Jessica se quedó pensativa un instante y finalmente contestó:

—No estoy segura —respondió—. Pensé que me creerías. Que querrías ayudarme.

—Te ayudaré —dijo él—, pero quiero que entiendas una cosa: tengo un interés comercial en resolver este asunto.

—¿Christian?

—Soy su representante —continuó—. Soy el responsable de que todo le vaya bien.

—Todavía echa de menos a mi hermana —dijo ella.

—Sí.

—¿Está bien?

—Sí, está bien —contestó Myron sin cambiar de expresión.

—Es un buen chico. Me cae bien —dijo Jessica.

Myron se limitó a asentir con la cabeza.

Jessica se levantó y se dirigió hacia la ventana. Myron apartó la vista de ella. No le gustaba mirarla demasiado rato y ella comprendía por qué, aunque también le dolía. Jessica contempló Park Avenue, doce plantas abajo. Un taxista con turbante agitaba el puño hacia una anciana que andaba con bastón. La viejecita le golpeó con el bastón y salió corriendo. El taxista cayó al suelo pero el turbante ni se le movió.

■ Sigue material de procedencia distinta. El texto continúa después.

(** * The wetlands polygon merge engine (wetlands_merge_grid.py)

    A shallow embedding of [process_chunk], [create_spatial_chunks],
    [write_duckdb_compatible_geoparquet], [merge_grid] and its
    [test_output], and the properties of the merge engine that follow from
    that code. Module [Upstream] embeds the blocks that fetch the features
    ([get_wfs_capabilities], [load_wetlands_data], [process_batch],
    [combine_batches]) over Python values, module [Downstream] the block
    that validates the merged file ([geo_validate_geometries]).

    Conventions of the embedding.
    - Coordinates are Python floats in the source; here they are exact
      rationals ([Q]), so no rounding takes place.
    - The geometry libraries (shapely, libpysal, the WKB encoder) are not part
      of the repository: they are the fields of the class [GeoBackend].
      Section [Lattice] gives a concrete backend (polygons made of unit grid
      squares) on which every function below runs.
    - A Python exception is a [Raise] result; the file system is a finite map
      from paths to files that [merge_grid] threads through.
    - Wall-clock and memory figures of the returned dictionary are left out.
    - The WFS service and the SQL of DuckDB's spatial extension are outside
      the repository as well: classes [WfsService] and [SpatialSql]. *)

From stdpp Require Import gmap strings list fin_maps sorting pretty.
From Stdlib Require Import QArith Qround Qminmax Lqa.

Local Open Scope nat_scope.

(** ** Exceptions *)

Inductive exn :=
| ValueError (msg : string)
| FileNotFoundError
| LibraryError.

Inductive res (A : Type) :=
| Ok (a : A)
| Raise (e : exn).
Arguments Ok {A} a.
Arguments Raise {A} e.

Definition res_bind {A B} (m : res A) (k : A → res B) : res B :=
  match m with
  | Ok a => k a
  | Raise e => Raise e
  end.

Notation "'try!' x := m 'in' k" := (res_bind m (λ x, k))
  (at level 10, x name, m at level 100, k at level 200).

Fixpoint res_mapM {A B} (f : A → res B) (l : list A) : res (list B) :=
  match l with
  | [] => Ok []
  | a :: l' => try! b := f a in try! bs := res_mapM f l' in Ok (b :: bs)
  end.

Definition is_ok {A} (m : res A) : bool :=
  match m with Ok _ => true | Raise _ => false end.

(** ** Boxes and the geometry backend *)

Record bbox := BBox { minx : Q; miny : Q; maxx : Q; maxy : Q }.

Definition in_box (p : Q * Q) (b : bbox) : Prop :=
  (minx b <= fst p)%Q ∧ (fst p <= maxx b)%Q ∧
  (miny b <= snd p)%Q ∧ (snd p <= maxy b)%Q.

(** The calls the engine makes into shapely, libpysal and the WKB encoder.
    [queen_raises] says on which frames [Queen.from_dataframe] (or the
    dissolve that follows it inside the same [try]) raises. [boundary_pt] is
    the point set of a geometry's boundary; the code never calls it, it is
    what the contiguity rule of the specification speaks about. *)
Class GeoBackend := {
  geom : Type;
  geom_bounds : geom → bbox;
  intersects_box : geom → bbox → bool;
  is_valid : geom → bool;
  make_valid : geom → geom;
  unary_union : list geom → geom;
  queen_contiguous : geom → geom → bool;
  queen_raises : list (option geom) → bool;
  wkb_dumps : geom → option (list Byte.byte);
  boundary_pt : geom → Q * Q → Prop
}.

(** ** Frames *)

Record CRS := MkCRS { to_epsg : option Z }.

Definition epsg4326 : CRS := MkCRS (Some 4326%Z).

Record frame (R : Type) :=
  Frame { columns : list string; crs : option CRS; rows : list R }.
Arguments Frame {R} columns crs rows.
Arguments columns {R} f.
Arguments crs {R} f.
Arguments rows {R} f.

(** [pd.concat(frames, ignore_index=True)]: the rows in order, the columns
    in order of first appearance, the CRS of the (agreeing) geo frames. *)
Definition pd_concat {R} (frames : list (frame R)) : frame R :=
  Frame (foldl (λ acc f, acc ++ filter (λ c, c ∉ acc) (columns f)) [] frames)
        (head frames ≫= crs)
        (mjoin (rows <$> frames)).

(** The CRS guard that appears three times in the source:
    [None] is replaced by EPSG:4326, anything else than 4326 raises. *)
Definition require_epsg4326 (c : option CRS) : res (option CRS) :=
  match c with
  | None => Ok (Some epsg4326)
  | Some c' =>
      if decide (to_epsg c' = Some 4326%Z) then Ok (Some c')
      else Raise (ValueError "Unexpected CRS - Pipeline requires EPSG:4326")
  end.

(** ** Connected components of a weights object

    [W.component_labels]: nodes [0 .. n-1], an edge wherever the weights
    object relates two nodes (in either direction), labels [0, 1, ...] given
    to the components in the order of their smallest node. *)

Definition relabel (from to : nat) (labels : list nat) : list nat :=
  map (λ l, if decide (l = from) then to else l) labels.
(** * sourcepy: the signature-to-command-line engine of [bin/parsers.py]

    [DynamicArgumentParser] inspects a callable's parameters, declares one
    command-line argument per parameter, and turns the parsed namespace back
    into the pair [(args, kwargs)] the callable is invoked with.  This file
    embeds the class method by method and settles the properties the
    specification states about it. *)

From Stdlib Require Import Ascii.
From stdpp Require Import gmap strings pretty list fin_maps.

Set Default Proof Using "Type".

(** ** Python values and parameters *)

(** The values that travel through the parser: what a coercion returns, what
    an action stores, what a signature gives as a default. *)
#[warnings="-register-all"]
Inductive pyval :=
| PyNone
| PyBool (b : bool)
| PyInt (z : Z)
| PyStr (s : string)
| PyList (l : list pyval).

(** [inspect.Parameter.kind]: the five calling conventions of Python. *)
Inductive ParameterKind :=
| POSITIONAL_ONLY
| POSITIONAL_OR_KEYWORD
| VAR_POSITIONAL
| KEYWORD_ONLY
| VAR_KEYWORD.

#[global] Instance ParameterKind_eq_dec : EqDecision ParameterKind.
Proof. solve_decision. Defined.

(** [param.annotation]: only its comparison with [bool] is read here. *)
Inductive annotation :=
| no_annotation
| bool_annotation
| other_annotation (type_name : string).

#[global] Instance annotation_eq_dec : EqDecision annotation.
Proof. solve_decision. Defined.

(** [inspect.Parameter].  [param_default = None] stands for
    [inspect._empty]: the signature gives no default. *)
Record parameter := {
  param_name : string;
  param_kind : ParameterKind;
  param_annotation : annotation;
  param_default : option pyval
}.

(** The function [typecast_factory] returns: it has a [__name__] and is
    called on a raw token, which it may reject. *)
Record typecast := {
  typecast_name : string;
  typecast_call : string → option pyval
}.

(** ** [params_meta]: the classification built by [__init__] *)

(** The keys of [params_meta]: a parameter kind, or the string ['REQUIRED']. *)
Inductive meta_key :=
| KIND (k : ParameterKind)
| REQUIRED.

#[global] Instance meta_key_eq_dec : EqDecision meta_key.
Proof. solve_decision. Defined.

(** [defaultdict(list)]: every key reads as a list, empty until appended to. *)
Definition params_meta := meta_key → list parameter.

Definition empty_meta : params_meta := λ _, [].

(** [self.params_meta[key].append(param)] *)
Definition meta_append (meta : params_meta) (key : meta_key) (param : parameter)
  : params_meta :=
  λ k, if decide (k = key) then meta k ++ [param] else meta k.

(** [param.default == inspect._empty] *)
Definition has_no_default (param : parameter) : bool :=
  bool_decide (param_default param = None).

(** The loop body of [__init__], lines 26-30. *)
Definition classify_step (meta : params_meta) (param : parameter) : params_meta :=
  let meta := meta_append meta (KIND (param_kind param)) param in
  if has_no_default param then meta_append meta REQUIRED param else meta.

(** [__init__], lines 24-30: one pass over the signature in declaration
    order. *)
Definition __init__ (param_signatures : list parameter) : params_meta :=
  foldl classify_step empty_meta param_signatures.

(** ** Argument options *)

Inductive action :=
| store_true
| BooleanOptionalAction.

#[global] Instance action_eq_dec : EqDecision action.
Proof. solve_decision. Defined.

(** A keyword that takes either [argparse.SUPPRESS] or a value of its own. *)
Inductive suppressible (A : Type) :=
| SUPPRESS
| Given (a : A).
Arguments SUPPRESS {A}.
Arguments Given {A} a.

(** The keyword arguments handed to [add_argument]; an absent key is [None]. *)
Record options := {
  opt_action : option action;
  opt_type : option typecast;
  opt_default : option (suppressible pyval);
  opt_metavar : option string;
  opt_nargs : option string;
  opt_help : option (suppressible string)
}.

Definition no_options : options :=
  {| opt_action := None; opt_type := None; opt_default := None;
     opt_metavar := None; opt_nargs := None; opt_help := None |}.

Definition set_action (a : action) (o : options) : options :=
  {| opt_action := Some a; opt_type := opt_type o; opt_default := opt_default o;
     opt_metavar := opt_metavar o; opt_nargs := opt_nargs o; opt_help := opt_help o |}.

Definition set_type (t : typecast) (o : options) : options :=
  {| opt_action := opt_action o; opt_type := Some t; opt_default := opt_default o;
     opt_metavar := opt_metavar o; opt_nargs := opt_nargs o; opt_help := opt_help o |}.

Definition set_default (d : suppressible pyval) (o : options) : options :=
  {| opt_action := opt_action o; opt_type := opt_type o; opt_default := Some d;
     opt_metavar := opt_metavar o; opt_nargs := opt_nargs o; opt_help := opt_help o |}.

Definition set_metavar (m : string) (o : options) : options :=
  {| opt_action := opt_action o; opt_type := opt_type o; opt_default := opt_default o;
     opt_metavar := Some m; opt_nargs := opt_nargs o; opt_help := opt_help o |}.

Definition set_help (h : suppressible string) (o : options) : options :=
  {| opt_action := opt_action o; opt_type := opt_type o; opt_default := opt_default o;
     opt_metavar := opt_metavar o; opt_nargs := opt_nargs o; opt_help := Some h |}.

(** [param.annotation == bool or isinstance(param.default, bool)], line 74. *)
Definition boolean_like (param : parameter) : bool :=
  bool_decide (param_annotation param = bool_annotation)
  || match param_default param with
     | Some (PyBool _) => true
     | _ => false
     end.

(** The parameters that get [BooleanOptionalAction], lines 74-80: the
    boolean-like ones that are not positional-only. *)
Definition tri_state_toggle (param : parameter) : bool :=
  boolean_like param && bool_decide (param_kind param ≠ POSITIONAL_ONLY).

(** [str.replace(old, new)] for one-character strings. *)
Fixpoint replace (old new : Ascii.ascii) (s : string) : string :=
  match s with
  | EmptyString => EmptyString
  | String c s' =>
      String (if decide (c = old) then new else c) (replace old new s')
  end.

(** One declared argument: the name or flag given to [add_argument] and its
    keyword arguments. *)
Record argument := {
  arg_name : string;
  arg_options : options
}.

Record argument_group := {
  group_title : string;
  group_arguments : list argument
}.

(** The reserved destination of the catch-all positional, line 52. *)
Definition _positional_or_kw : string := "_positional_or_kw".

(** ** Failures

    What can stop [parse_args]: a failed lookup [cmd_args[key]], a method
    missing on the value under [_positional_or_kw], or a call of
    [self.error(message)], the parser's error exit; the parse step of line
    100 reports a missing positional through the same [self.error]. *)
Inductive exception :=
| KeyError (key : string)
| AttributeError (attribute : string)
| parser_error (message : string).

Inductive outcome (A : Type) :=
| Return (a : A)
| Raise (e : exception).
Arguments Return {A} a.
Arguments Raise {A} e.

#[global] Instance outcome_ret : MRet outcome := λ A, Return.

#[global] Instance outcome_bind : MBind outcome :=
  λ A B k m,
    match m with
    | Return a => k a
    | Raise e => Raise e
    end.

Definition required_message (name : string) : string :=
  "the following arguments are required: " +:+ name.

Section DynamicArgumentParser.

(** [converters.typecast_factory] and the built-in [str] used to format a
    default in the help text are taken as given. *)
Variable typecast_factory : parameter → option typecast.
Variable py_str : pyval → string.

(** [generate_arg_options], lines 65-97. *)
Definition generate_arg_options (param : parameter) : options :=
  let options := no_options in
  let helptext := [] in
  let typecast := typecast_factory param in
  let helptext :=
    match typecast with
    | Some t => helptext ++ [typecast_name t]
    | None => helptext
    end in
  let options :=
    if boolean_like param then
      if decide (param_kind param = POSITIONAL_ONLY)
      then set_action store_true options
      else set_action BooleanOptionalAction options
    else
      match typecast with
      | Some t => set_type t options
      | None => options
      end in
  let helptext :=
    match param_default param with
    | Some d => helptext ++ ["(default: " +:+ py_str d +:+ ")"]
    | None => helptext ++ ["(required)"]
    end in
  let options :=
    if decide (opt_action options ≠ Some BooleanOptionalAction)
    then set_default SUPPRESS options
    else options in
  let options :=
    if decide (param_kind param = POSITIONAL_OR_KEYWORD)
    then set_metavar ("/ " +:+ param_name param) options
    else options in
  let options :=
    if decide (param_kind param = KEYWORD_ONLY)
    then set_metavar "" options
    else options in
  set_help (Given (String.concat " " helptext)) options.

(** ['--' + param.name.replace('_', '-')], lines 54 and 61. *)
Definition option_string (param : parameter) : string :=
  "--" +:+ replace "_"%char "-"%char (param_name param).

(** [generate_positional_only_args], lines 43-48. *)
Definition generate_positional_only_args (meta : params_meta) : argument_group :=
  {| group_title := "positional only args";
     group_arguments :=
       (λ param, {| arg_name := param_name param;
                    arg_options := generate_arg_options param |})
         <$> meta (KIND POSITIONAL_ONLY) |}.

(** The catch-all declared at line 52:
    [add_argument('_positional_or_kw', nargs='*', default=[], help=SUPPRESS)]. *)
Definition catch_all_argument : argument :=
  {| arg_name := _positional_or_kw;
     arg_options :=
       {| opt_action := None; opt_type := None;
          opt_default := Some (Given (PyList []));
          opt_metavar := None; opt_nargs := Some "*";
          opt_help := Some SUPPRESS |} |}.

—Ocultar tus sentimientos nunca ha sido tu punto fuerte —dijo ella mientras seguía mirando por la ventana—. ¿Qué es lo que no te atreves a decirme?

Myron no contestó.

—Myron... —rogó ella.

En ese momento, Esperanza lo salvó al aparecer por la puerta sin llamar y afirmar:

—Larry Hanson no está en la oficina.

Win apareció detrás de ella y dijo:

—He descubierto algo en la revista... —empezó a anunciar, pero se detuvo de inmediato al ver a Jessica.

—Hola, Win —saludó ella.

—Hola, Jessica Culver —y tras decir eso los dos se dieron un abrazo—. Madre mía, estás fantástica. El otro día leí un artículo sobre ti en el que te llamaban la sex symbol literaria.

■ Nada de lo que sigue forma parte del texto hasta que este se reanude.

(** Reading a local variable that may not have been assigned yet. *)
Definition local {A : Type} (name : string) (v : option A) : outcome A :=
  match v with
  | Some a => Return a
  | None =>
      Raise (UnboundLocalError
               ("cannot access local variable '" ++ name
                ++ "' where it is not associated with a value"))
  end.

Definition opt_truthy (s : option string) : bool :=
  match s with
  | Some s => negb (String.eqb s "")
  | None => false
  end.

Definition opt_str (s : option string) : string :=
  match s with
  | Some s => s
  | None => ""
  end.

Inductive format_choice : Type := Simple | Minimal | Detailed | Json.

(** What [argparse] hands to [main]. *)
Record arguments : Type := {
  arg_coordinates : string;
  arg_format : format_choice
}.

Section WeatherPopup.
Context {U : Unicode}.
Variable net : request -> http_result.

(** *** weather_fetcher.py: class WeatherFetcher *)

Definition BASE_URL : string := "https://www.ilmateenistus.ee".

(** The headers [__init__] sets on the session. *)
Definition session_headers : list (string * string) :=
  [("User-Agent",
    "Mozilla/5.0 (Macintosh; Intel Mac OS X 10_15_7) AppleWebKit/537.36");
   ("Accept", "application/json, text/javascript, */*; q=0.01");
   ("Accept-Language", "et,en;q=0.9")].

(** [self.session.get(url, params=params, timeout=timeout)] *)
Definition session_get (url : string) (params : list (string * string))
  (timeout : Z) : http_result :=
  net {| req_url := url; req_params := params;
         req_headers := session_headers; req_timeout := timeout |}.

Definition search_location (query : string) : io pyval :=
  let url := BASE_URL ++ "/wp-json/emhi/locationAutocomplete" in
  let params := [("query", query)] in
  try_except
    (response <- match session_get url params 10 with
                 | Responded r => ret r
                 | ConnectionFailed msg => raise (RequestException msg)
                 end ;;
     raise_for_status response ;;
     data <- response_json response ;;
     print ("   Raw response type: <class '" ++ type_name data ++ "'>") ;;
     print ("   Raw response: " ++ str_slice_to 500 (json_dumps data)) ;;
     match data with
     | PDict items =>
         match dict_lookup "data" items with
         | Some d => ret (if is_list d then d else PList [data])
         | None => ret (PList [data])
         end
     | PList _ => ret data
     | _ => ret (PList [])
     end)
    is_request_exception
    (fun e =>
       print ("Error searching location: " ++ exn_str e) ;;
       ret (PList [])).

(** The handler of [get_forecast] reads the local [response], which is
    assigned only once [session.get] has returned. *)
Definition get_forecast_handler (response : option response) (e : exn)
  : io pyval :=
  print ("Error fetching forecast: " ++ exn_str e) ;;
  status <~ (let? r := local "response" response in
             Return (if response_ok r then int_str (status_code r)
                     else "N/A")) ;;
  print ("Response status: " ++ status) ;;
  body <~ (let? r := local "response" response in
           Return (if response_ok r then str_slice_to 500 (text r)
                   else "N/A")) ;;
  print ("Response text: " ++ body) ;;
  ret PNone.
(** X14. The product context copies five fields of the product into the
    alert, [None] for those the product has not, and changes no other field
    of the alert; the stock health is either left as it was or set to one
    of "critical", "warning" and "healthy". *)
Theorem enrich_with_product_context_fields (alert product : dict) :
  match enrich_with_product_context alert product with
  | Ok enriched =>
      enriched !! "product_name" = Some (dict_get product "name") ∧
      enriched !! "product_sku" = Some (dict_get product "sku") ∧
      enriched !! "product_category" = Some (dict_get product "category") ∧
      enriched !! "current_stock" = Some (dict_get product "current_stock") ∧
      enriched !! "reorder_point" = Some (dict_get product "reorder_point") ∧
      (enriched !! "stock_health" = alert !! "stock_health" ∨
       enriched !! "stock_health" ∈
         [Some (VStr "critical"); Some (VStr "warning");
          Some (VStr "healthy")]) ∧
      ∀ k, k ∉ product_keys → enriched !! k = alert !! k
  | Raise _ => True
  end.
Proof.
  destruct (enrich_with_product_context alert product) as [enriched|e] eqn:H;
    [|exact I].
  pose proof (fun k => enrich_with_product_context_frame _ _ _ k H) as F.
  split; [|split; [|split; [|split; [|split; [|split]]]]];
    try (intros k Hk; by apply F).
  all: unfold enrich_with_product_context in H.
  all: destruct (truthy _ && truthy _);
    [apply result_bind_ok in H as [cs [_ H]];
     apply result_bind_ok in H as [rp [_ H]];
     apply result_bind_ok in H as [dn [_ H]];
     apply result_bind_ok in H as [sr [_ H]]|];
    injection H as <-.
  all: repeat (rewrite lookup_insert_ne by done).
  all: rewrite ?lookup_insert_eq; try reflexivity.
  - right. destruct (sr <? 0.5)%float; [|destruct (sr <? 1.0)%float];
      rewrite !elem_of_cons; auto.
  - by left.
Qed.

(** X15. A financial health that is none of the five known words (in any
    case of the letters) is scored 0.5 in the supplier risk, between "fair"
    and "poor", and does not make it fail; one that is no text makes the
    whole calculation raise [AttributeError]. *)
Theorem calculate_supplier_risk_unknown_health
    (on_time_rate quality_rating lead_time_days geopolitical_risk : pyval)
    (s : string) :
  financial_scores !! lower s = None →
  (∀ d, calculate_supplier_risk on_time_rate quality_rating lead_time_days
          (VStr s) geopolitical_risk = Ok d →
        ∃ breakdown,
          d !! "breakdown" = Some (VDict breakdown) ∧
          alist_get "financial_risk" breakdown = Some (VFloat 0.5)) ∧
  is_ok (calculate_supplier_risk on_time_rate quality_rating lead_time_days
           (VStr s) geopolitical_risk)
  = is_ok (calculate_supplier_risk on_time_rate quality_rating lead_time_days
             (VStr "good") geopolitical_risk) ∧
  (∀ v, match v with VStr _ => False | _ => True end →
        calculate_supplier_risk on_time_rate quality_rating lead_time_days v
          geopolitical_risk = Raise AttributeError).
Proof.
  intros Hs. split; [|split].
  - intros d. unfold calculate_supplier_risk, str_lower.
    cbn [mbind result_bind]. rewrite Hs. cbn [default from_option id].
    intros H.
    apply result_bind_ok in H as [dr [_ H]].
    apply result_bind_ok in H as [qr [_ H]].
    apply result_bind_ok in H as [ld [_ H]].
    apply result_bind_ok in H as [rs [_ H]].
    injection H as <-. eexists. split; [reflexivity|]. reflexivity.
  - unfold calculate_supplier_risk, str_lower. cbn [mbind result_bind].
    destruct (py_rsub_f 1 on_time_rate); [|reflexivity].
    destruct (py_rsub_f 1 quality_rating); [|reflexivity].
    destruct (py_div_f lead_time_days 30); [|reflexivity].
    cbn [mbind result_bind]. unfold supplier_formula.
    destruct (py_mul_f geopolitical_risk 0.15); reflexivity.
  - intros v Hv. by destruct v.
Qed.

—No deberías leer esas porquerías.

—Pues estaba en la sala de espera del dentista, de verdad.

En ese momento se produjo una pausa incómoda, que Esperanza deshizo al señalar a Jessica y hacer un gesto de vómito colocándose el dedo en la boca para luego salir del despacho.

—Tan dulce como siempre —dijo Jessica entre dientes.

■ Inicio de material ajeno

(** * SPLATT (splatt-perm): the tensor-completion command and Tucker sizing

    A shallow embedding of [src/cmds/cmd_completion.c] and of the sizing
    helper of [src/tucker.c].  Unsigned index arithmetic ([idx_t]) is carried
    out on [Z] with the wrap-around written out; C arrays are lists read with
    [!!] and updated with [<[ _ := _ ]>]; [val_t] and [double] are binary64
    floats. *)

From Stdlib Require Import ZArith Lia List Bool Ascii String Uint63 PrimFloat QArith.
From Stdlib Require FloatAxioms SpecFloat.
From stdpp Require Import base list strings.

Local Open Scope Z_scope.

(** ** Fixed-width unsigned indices *)

Section Idx.

(** [SPLATT_IDX_TYPEWIDTH]: the number of bits of [idx_t].  The typedef
      lives in a header that is not part of the modelled files, so the width
      is a parameter of the development. *)
Variable idx_bits : positive.

Definition idx_modulus : Z := 2 ^ Z.pos idx_bits.

(** Conversion of a mathematical result to [idx_t]. *)
Definition idx_wrap (z : Z) : Z := z mod idx_modulus.

Definition is_idx (z : Z) : Prop := 0 <= z < idx_modulus.

(** [a[m]] on an [idx_t] array. *)
Definition idx_at (a : list Z) (m : nat) : Z := default 0 (a !! m).

End Idx.

(** [SS_MAX(x,y)], the usual two-way maximum macro. *)
Definition SS_MAX (x y : Z) : Z := if x >? y then x else y.

(** ** tucker.c *)

Section Tucker.

Variable idx_bits : positive.

(** The inner loop of [__max_tensize]:
      [ncols = 1; for(m2 = 0; m2 < nmodes; ++m2) { if(m == m2) continue;
      ncols *= nfactors[m2]; }] *)
Definition max_tensize_ncols (nmodes : nat) (nfactors : list Z) (m : nat) : Z :=
    fold_left
      (fun ncols m2 =>
         if Nat.eqb m m2 then ncols else idx_wrap idx_bits (ncols * idx_at nfactors m2))
      (seq 0 nmodes) 1.
(** * nanobrowser: the [get_dom_with_content_type] agent tool

    A shallow embedding of
    [nanobrowser/lib/agent/tools/get_dom_with_content_type.py]:
    the page script run by [get_filtered_text_content] over a small DOM
    store, and the Python tool [get_dom_with_content_type] in a state and
    exception monad over the browser page, the event bus, the file system
    and the calls made to the external collaborators. *)

From Stdlib Require Import ZArith Ascii String.
From stdpp Require Import base option list strings gmap.

Local Open Scope string_scope.

(** ** Strings as the two languages use them *)

(** JavaScript [Array.prototype.join]. *)
Fixpoint join (sep : string) (parts : list string) : string :=
  match parts with
  | [] => ""
  | [s] => s
  | s :: rest => s +:+ sep +:+ join sep rest
  end.

Definition starts_with_slash (s : string) : bool :=
  match s with
  | String c _ => Ascii.eqb c "/"%char
  | EmptyString => false
  end.

Fixpoint ends_with_slash (s : string) : bool :=
  match s with
  | EmptyString => false
  | String c EmptyString => Ascii.eqb c "/"%char
  | String _ rest => ends_with_slash rest
  end.

(** Python [os.path.join] on two components (posixpath). *)
Definition path_join (a b : string) : string :=
  if starts_with_slash b then b
  else if String.eqb a "" || ends_with_slash a then a +:+ b
  else a +:+ "/" +:+ b.
(** [add_order(order_id, items, total, status, date)] *)
Definition add_order (oid : pystr) (its : I) (tot : A) (st dt : pystr)
           (self : t) : t :=
  mk (orders self ++ [mkOrder oid its tot st dt]).

(** [view_order_history()]: a copy of the list. *)
Definition view_order_history (self : t) : list Order := orders self.

(** The body of the loop of [filter_orders]. *)
Definition filter_step (st dt : option pystr)
           (filtered_orders : list Order) (order : Order) : list Order :=
  if match st with
     | Some s => negb (PyStr.eqb (status order) s)
     | None => false
     end
  then filtered_orders
  else if match dt with
          | Some d => negb (PyStr.eqb (date order) d)
          | None => false
          end
  then filtered_orders
  else filtered_orders ++ [order].

(** [filter_orders(status, date)] *)
Definition filter_orders (st dt : option pystr) (self : t) : list Order :=
  fold_left (filter_step st dt) (orders self) [].

End WithTypes.

Arguments Order I A : clear implicits.
Arguments t I A : clear implicits.
End OrderHistory.

(** ** Vocabulary of the properties below *)

Section CartVocabulary.
Context {A : Type}.

(** The [(price, quantity)] arguments of the [add_item] calls for name
    [n] in [ops], in call order. *)
Fixpoint adds_of (n : pystr) (ops : list (Cart.op A)) : list (A * Z) :=
  match ops with
  | [] => []
  | Cart.AddItem m p q :: ops' =>
      if PyStr.eqb m n then (p, q) :: adds_of n ops' else adds_of n ops'
  | Cart.RemoveItem _ :: ops' => adds_of n ops'
  end.

(** The sum of a list of integers. *)
Definition Zsum (qs : list Z) : Z := fold_right Z.add 0%Z qs.

(** An [add_item] call asks for at least one unit. *)
Definition adds_at_least_one (o : Cart.op A) : Prop :=
  match o with
  | Cart.AddItem _ _ q => (1 <= q)%Z
  | Cart.RemoveItem _ => True
  end.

—¿Dónde te hospedas? —preguntó Myron levantándose de la silla.

—En casa de mi madre —respondió Jessica.

—¿Todavía tenéis el mismo número de teléfono?

—Sí.

—Te llamaré más tarde, entonces. Ahora tengo que irme con Win.

Jessica se quedó mirando a Win fijamente y éste le respondió con una sonrisa y una expresión neutra, como siempre.

—Esta tarde tengo una reunión con mi editor —dijo ella—, pero estaré en casa toda la noche.

—Perfecto. Te llamaré entonces.

Se produjo un punto muerto en el que nadie sabía muy bien cómo despedirse. ¿Con un ademán? ¿Con un apretón de manos? ¿Con un beso?

—Tenemos que irnos —dijo Myron finalmente, y acto seguido pasó junto a ella sin acercarse demasiado.

Win se encogió de hombros como queriendo decir «¡qué le vamos a hacer!» y se fue detrás de Myron. Jessica se quedó mirando cómo desaparecían por la puerta, como si fueran Batman y Robin yendo a la baticueva.

Luego también ella se marchó. Ya había visto a Myron dos veces y aún no se habían tocado, ni siquiera se habían rozado.

Era un detalle curioso en el que pensar.